> [Records for the task]:
----
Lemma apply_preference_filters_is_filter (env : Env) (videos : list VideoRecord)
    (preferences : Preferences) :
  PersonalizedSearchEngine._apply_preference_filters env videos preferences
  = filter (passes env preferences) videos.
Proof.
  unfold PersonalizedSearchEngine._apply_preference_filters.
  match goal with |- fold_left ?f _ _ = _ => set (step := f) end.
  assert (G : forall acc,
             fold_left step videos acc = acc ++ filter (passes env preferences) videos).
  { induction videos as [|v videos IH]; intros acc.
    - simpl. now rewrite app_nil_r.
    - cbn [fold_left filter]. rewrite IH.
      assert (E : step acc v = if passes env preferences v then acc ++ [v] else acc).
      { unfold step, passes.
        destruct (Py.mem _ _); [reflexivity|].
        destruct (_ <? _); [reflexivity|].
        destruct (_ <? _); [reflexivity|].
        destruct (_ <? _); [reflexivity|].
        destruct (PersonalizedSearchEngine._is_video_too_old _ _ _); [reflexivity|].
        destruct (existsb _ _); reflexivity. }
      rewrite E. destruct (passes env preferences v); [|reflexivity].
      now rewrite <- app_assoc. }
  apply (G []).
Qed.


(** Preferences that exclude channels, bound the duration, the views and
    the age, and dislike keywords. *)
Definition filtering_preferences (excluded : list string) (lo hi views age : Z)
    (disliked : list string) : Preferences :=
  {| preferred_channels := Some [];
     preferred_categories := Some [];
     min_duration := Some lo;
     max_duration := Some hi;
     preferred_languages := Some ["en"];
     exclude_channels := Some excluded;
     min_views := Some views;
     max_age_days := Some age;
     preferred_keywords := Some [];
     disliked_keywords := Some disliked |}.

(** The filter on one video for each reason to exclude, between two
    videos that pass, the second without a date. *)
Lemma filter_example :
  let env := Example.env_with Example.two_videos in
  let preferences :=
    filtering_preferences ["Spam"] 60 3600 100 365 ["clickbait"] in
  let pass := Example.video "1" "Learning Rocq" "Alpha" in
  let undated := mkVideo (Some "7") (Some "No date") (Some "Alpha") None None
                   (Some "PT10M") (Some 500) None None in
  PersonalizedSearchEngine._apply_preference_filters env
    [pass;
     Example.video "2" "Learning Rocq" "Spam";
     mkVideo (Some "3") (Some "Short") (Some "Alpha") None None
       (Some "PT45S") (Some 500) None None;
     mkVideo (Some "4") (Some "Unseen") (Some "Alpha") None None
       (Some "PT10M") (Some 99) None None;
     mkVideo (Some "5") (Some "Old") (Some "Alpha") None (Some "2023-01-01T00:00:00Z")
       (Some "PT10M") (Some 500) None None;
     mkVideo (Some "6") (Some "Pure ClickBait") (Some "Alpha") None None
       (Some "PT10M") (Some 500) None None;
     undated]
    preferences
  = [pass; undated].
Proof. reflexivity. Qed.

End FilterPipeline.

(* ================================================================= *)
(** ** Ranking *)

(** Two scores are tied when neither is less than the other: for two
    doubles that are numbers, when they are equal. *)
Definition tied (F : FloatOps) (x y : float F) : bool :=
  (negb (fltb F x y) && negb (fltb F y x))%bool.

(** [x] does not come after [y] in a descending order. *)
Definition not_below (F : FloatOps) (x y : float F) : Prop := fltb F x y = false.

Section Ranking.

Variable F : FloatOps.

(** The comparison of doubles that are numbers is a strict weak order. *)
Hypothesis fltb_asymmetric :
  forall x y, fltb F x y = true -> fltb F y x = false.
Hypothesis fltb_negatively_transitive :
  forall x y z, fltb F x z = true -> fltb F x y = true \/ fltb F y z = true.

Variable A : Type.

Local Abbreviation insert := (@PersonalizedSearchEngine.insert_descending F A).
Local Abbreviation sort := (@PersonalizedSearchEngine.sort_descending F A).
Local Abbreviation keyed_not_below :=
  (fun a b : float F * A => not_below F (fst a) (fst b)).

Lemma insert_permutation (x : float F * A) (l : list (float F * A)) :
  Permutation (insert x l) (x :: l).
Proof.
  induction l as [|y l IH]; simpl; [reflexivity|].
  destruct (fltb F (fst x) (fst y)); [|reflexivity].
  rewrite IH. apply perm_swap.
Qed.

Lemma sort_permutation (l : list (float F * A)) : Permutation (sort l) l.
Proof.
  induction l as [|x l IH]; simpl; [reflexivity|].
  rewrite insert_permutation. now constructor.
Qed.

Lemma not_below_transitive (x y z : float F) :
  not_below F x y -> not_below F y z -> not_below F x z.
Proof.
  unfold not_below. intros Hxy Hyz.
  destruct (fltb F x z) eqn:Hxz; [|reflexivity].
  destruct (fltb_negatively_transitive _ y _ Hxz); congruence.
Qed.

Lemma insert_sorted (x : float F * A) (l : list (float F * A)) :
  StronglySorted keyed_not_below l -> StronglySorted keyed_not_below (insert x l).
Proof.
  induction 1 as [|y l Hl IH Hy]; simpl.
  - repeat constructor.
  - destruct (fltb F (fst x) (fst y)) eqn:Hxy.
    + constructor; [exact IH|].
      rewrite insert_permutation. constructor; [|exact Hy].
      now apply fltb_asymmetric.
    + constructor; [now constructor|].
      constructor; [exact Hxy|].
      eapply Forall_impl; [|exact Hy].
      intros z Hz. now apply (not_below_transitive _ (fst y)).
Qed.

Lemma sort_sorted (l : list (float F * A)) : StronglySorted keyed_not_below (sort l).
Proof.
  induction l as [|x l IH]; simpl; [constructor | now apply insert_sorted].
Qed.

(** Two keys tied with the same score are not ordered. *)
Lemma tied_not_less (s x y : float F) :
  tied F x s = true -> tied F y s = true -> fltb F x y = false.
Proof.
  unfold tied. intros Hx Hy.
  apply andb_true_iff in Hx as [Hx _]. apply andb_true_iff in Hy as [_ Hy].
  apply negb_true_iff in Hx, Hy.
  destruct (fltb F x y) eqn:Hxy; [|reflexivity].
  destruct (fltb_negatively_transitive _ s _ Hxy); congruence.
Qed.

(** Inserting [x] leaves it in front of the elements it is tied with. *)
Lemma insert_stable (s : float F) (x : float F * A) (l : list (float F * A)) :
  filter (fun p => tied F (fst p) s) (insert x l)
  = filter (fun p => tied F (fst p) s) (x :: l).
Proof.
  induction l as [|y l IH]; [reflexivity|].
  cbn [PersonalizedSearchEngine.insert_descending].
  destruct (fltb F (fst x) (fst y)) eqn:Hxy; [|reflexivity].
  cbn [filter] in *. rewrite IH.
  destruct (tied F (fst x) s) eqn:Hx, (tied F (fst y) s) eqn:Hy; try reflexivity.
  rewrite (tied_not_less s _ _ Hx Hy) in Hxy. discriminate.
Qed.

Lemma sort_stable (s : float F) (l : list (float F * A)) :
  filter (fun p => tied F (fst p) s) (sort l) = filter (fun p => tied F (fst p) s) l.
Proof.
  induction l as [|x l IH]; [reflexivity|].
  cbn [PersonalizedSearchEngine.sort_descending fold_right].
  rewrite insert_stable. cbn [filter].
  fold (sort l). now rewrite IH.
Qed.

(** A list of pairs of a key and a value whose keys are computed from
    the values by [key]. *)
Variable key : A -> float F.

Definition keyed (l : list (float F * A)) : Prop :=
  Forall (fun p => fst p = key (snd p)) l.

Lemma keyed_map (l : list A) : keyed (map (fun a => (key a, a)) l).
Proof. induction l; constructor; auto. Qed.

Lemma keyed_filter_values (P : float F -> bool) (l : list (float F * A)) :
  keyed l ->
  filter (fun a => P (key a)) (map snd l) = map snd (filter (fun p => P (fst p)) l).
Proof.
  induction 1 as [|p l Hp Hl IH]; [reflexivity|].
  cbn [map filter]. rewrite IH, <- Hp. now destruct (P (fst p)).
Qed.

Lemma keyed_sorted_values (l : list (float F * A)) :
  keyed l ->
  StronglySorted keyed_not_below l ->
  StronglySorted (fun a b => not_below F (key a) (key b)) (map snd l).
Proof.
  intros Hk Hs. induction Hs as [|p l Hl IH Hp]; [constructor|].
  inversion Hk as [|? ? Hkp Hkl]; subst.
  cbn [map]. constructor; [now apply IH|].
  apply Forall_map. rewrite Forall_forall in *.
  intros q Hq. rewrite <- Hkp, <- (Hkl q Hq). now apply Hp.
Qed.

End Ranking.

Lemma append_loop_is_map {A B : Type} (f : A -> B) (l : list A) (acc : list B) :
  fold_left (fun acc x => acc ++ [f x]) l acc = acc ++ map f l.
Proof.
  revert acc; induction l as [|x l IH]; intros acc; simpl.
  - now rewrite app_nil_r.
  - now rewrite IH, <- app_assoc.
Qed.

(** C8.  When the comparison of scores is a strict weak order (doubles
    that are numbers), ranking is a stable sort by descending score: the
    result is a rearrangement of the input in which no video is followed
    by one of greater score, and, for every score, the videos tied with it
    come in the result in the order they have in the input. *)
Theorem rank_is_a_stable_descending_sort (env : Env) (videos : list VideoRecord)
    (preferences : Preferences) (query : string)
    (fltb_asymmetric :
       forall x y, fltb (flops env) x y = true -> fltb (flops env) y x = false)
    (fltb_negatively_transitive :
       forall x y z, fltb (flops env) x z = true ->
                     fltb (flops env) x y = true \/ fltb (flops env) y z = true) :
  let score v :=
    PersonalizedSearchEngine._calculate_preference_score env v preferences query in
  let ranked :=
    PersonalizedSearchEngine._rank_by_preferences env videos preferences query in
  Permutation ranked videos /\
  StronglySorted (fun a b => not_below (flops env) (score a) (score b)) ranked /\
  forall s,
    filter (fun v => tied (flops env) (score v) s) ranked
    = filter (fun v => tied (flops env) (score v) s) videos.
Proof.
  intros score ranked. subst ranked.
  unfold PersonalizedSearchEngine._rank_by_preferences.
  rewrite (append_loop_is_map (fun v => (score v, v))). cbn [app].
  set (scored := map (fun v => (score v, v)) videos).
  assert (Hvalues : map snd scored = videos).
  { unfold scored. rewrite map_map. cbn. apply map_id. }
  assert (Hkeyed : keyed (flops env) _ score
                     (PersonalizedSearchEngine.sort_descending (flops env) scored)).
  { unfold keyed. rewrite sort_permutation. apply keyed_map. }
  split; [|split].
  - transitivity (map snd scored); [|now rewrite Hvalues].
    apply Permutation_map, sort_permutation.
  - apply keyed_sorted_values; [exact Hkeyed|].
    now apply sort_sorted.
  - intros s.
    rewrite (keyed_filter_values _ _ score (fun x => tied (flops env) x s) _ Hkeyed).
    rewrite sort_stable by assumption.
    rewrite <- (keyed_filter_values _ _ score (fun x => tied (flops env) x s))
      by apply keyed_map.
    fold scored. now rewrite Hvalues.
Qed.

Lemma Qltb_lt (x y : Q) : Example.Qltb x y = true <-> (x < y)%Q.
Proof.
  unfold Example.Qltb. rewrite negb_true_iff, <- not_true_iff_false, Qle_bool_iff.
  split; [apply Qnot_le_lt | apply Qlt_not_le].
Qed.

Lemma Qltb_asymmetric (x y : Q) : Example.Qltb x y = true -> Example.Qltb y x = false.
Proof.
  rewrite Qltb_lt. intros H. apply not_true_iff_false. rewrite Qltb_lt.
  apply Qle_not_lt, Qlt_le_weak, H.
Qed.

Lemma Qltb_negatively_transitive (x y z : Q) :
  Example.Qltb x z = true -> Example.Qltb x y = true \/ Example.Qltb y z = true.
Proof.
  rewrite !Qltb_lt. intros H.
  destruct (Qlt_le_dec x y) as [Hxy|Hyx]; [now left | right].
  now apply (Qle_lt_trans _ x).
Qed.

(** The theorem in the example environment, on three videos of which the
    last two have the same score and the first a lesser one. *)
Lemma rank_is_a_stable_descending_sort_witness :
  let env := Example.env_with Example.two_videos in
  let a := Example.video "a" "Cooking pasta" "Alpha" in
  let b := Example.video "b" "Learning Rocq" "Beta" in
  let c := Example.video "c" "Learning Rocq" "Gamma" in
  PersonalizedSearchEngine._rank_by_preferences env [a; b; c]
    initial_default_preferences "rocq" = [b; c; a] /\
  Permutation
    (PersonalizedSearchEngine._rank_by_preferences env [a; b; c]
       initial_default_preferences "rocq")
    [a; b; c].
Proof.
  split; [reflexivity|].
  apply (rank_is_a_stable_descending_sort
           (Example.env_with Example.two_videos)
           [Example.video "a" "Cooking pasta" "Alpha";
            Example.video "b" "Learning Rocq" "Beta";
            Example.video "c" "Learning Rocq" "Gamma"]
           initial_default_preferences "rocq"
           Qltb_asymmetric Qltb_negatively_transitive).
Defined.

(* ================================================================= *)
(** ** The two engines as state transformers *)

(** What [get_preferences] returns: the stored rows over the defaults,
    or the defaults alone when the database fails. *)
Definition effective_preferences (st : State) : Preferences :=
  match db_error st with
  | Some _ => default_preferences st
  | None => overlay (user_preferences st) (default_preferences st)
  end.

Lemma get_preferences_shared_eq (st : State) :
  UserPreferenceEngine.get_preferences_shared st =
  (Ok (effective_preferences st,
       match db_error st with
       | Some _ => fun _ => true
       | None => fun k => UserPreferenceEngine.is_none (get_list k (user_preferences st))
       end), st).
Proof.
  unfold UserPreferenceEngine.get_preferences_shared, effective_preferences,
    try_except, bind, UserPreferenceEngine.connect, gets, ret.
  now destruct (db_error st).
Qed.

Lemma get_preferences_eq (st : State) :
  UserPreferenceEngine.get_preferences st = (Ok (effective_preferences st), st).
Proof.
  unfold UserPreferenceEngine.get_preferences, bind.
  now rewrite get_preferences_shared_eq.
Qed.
----
> [What you have to do]: The lines in the records above that include the word "scores" must be copied out.

> [Task response]:
(** Two scores are tied when neither is less than the other: for two
(** C8.  When the comparison of scores is a strict weak order (doubles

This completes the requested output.